Салман сжал кулаки. Конечно, он знал – база СОБРа охраняется. Всегда охранялась. Но чтобы вот так сразу палить по женщине...
– Куда ты ее отвез?! – выкрикнул командир. – Мне говорили – там что-то вроде аллеи, по которой можно дойти почти до самого входа. Всего пара шагов – и Малика в здании. Да даже если рядом! Заряд мощный был! Все в округе разнести можно!
– Взрыва не было, – повторил Вахид. – Ее подстрелили прямо из аллеи. Думаю, они ее живую взяли. Я ждал, сколько можно было, и все на пульт давил, думал, может, сработает. Потом уезжать пришлось, машину могли заметить. Они и заметили, поехали следом. Кажется, я колесо им прострелил, во всяком случае, они отстали.
Салман задумался. Да что же это такое, в последние дни отряд просто преследуют неприятности. Покушение в Грозном провалилось. Из Дагестана едва унесли ноги, а сколько бойцов рассталось с жизнью. Теперь еще вот этот случай – девчонка, которая должна была подорвать вместе с собой десятки шакалов, попадает в плен.
– Айза, – окликнул командир. Женщина подняла голову от шитья. – Надо срочно искать новую девушку.
– Сделаю, Салман. У меня уже есть кое-кто на примете.
– Теперь что касается наших дальнейших действий, – командир обернулся к расстроенным Вахиду и Ибрагиму. – В ближайшие дни отряд совершит налет на базу СОБРа. Мы не можем сидеть сложа руки и смотреть, как на нашей земле хозяйничают шакалы.
Бойцы переглянулись, убеждаясь: думают об одном и том же. Отряд не готов к такой операции. Надо выждать, зализать раны, все как следует продумать. В Салмане же клокочут ярость и ненависть, еще слишком больно от недавних потерь, следует подождать, пока затянутся раны – и душевные, и телесные.

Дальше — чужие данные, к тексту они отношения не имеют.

(* ===== verification/CopyRows.v ===== *)
(** * Rows written by COPY ([tables_descriptions.cpp], [pqxx_conversions.hpp])

    During a replay the rows go to the tables with COPY: [write_row_to_stream] gives the fields of
    a row, each printed by the [string_traits] of its type, for the columns of [COLS].  Live rows
    are SQL tuples (SqlText).  Both are shown to write the same values into the same columns, the
    body of an operation apart: a replay writes its JSON, a live row a cast the server evaluates,
    and [zero_byte_is_stored_differently] shows that they can differ.

    A field is the text given to [pqxx::stream_to], [None] for a null; the JSON of an operation
    and the hash of a key are parameters, as they belong to libraries.  Of the texts the live
    dumper takes from the library, times are assumed to be ISO 8601 in the Gregorian calendar and
    keys base 58 with their checksum; that the code of [pqxx_conversions.hpp] prints the same is
    proved from the calendar and from the uniqueness of the digits of a number. *)

From S2P Require Import Prelude Text CachedData Jsonb Conversions Calendar SqlText.
From Stdlib Require Import ZArith Lia Ascii String.
From stdpp Require Import base list strings.

Open Scope Z_scope.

Вахид оказался смелее, решился озвучить свои соображения:
– Командир, мы не готовы. Будет много жертв...
Салман усмехнулся.
«Неужели я всерьез обсуждал все это – разделиться, спрятаться, затаиться? Только вперед. Только сражаться. Пусть под ногами русских горит земля, а сами они захлебнутся кровью!» – подумал он.
Следующая фраза часто звучала из уст командира. Но все ее хорошо знали не только поэтому.
– Не говорите о тех, которых убивают на пути Аллаха: «Мертвые!» Нет, живые! Но вы не чувствуете... – Салман процитировал суру Корана, ощущая, как уверенность и энергия наполняют тело.
Нет пощады неверным. Потому что они зашли слишком далеко.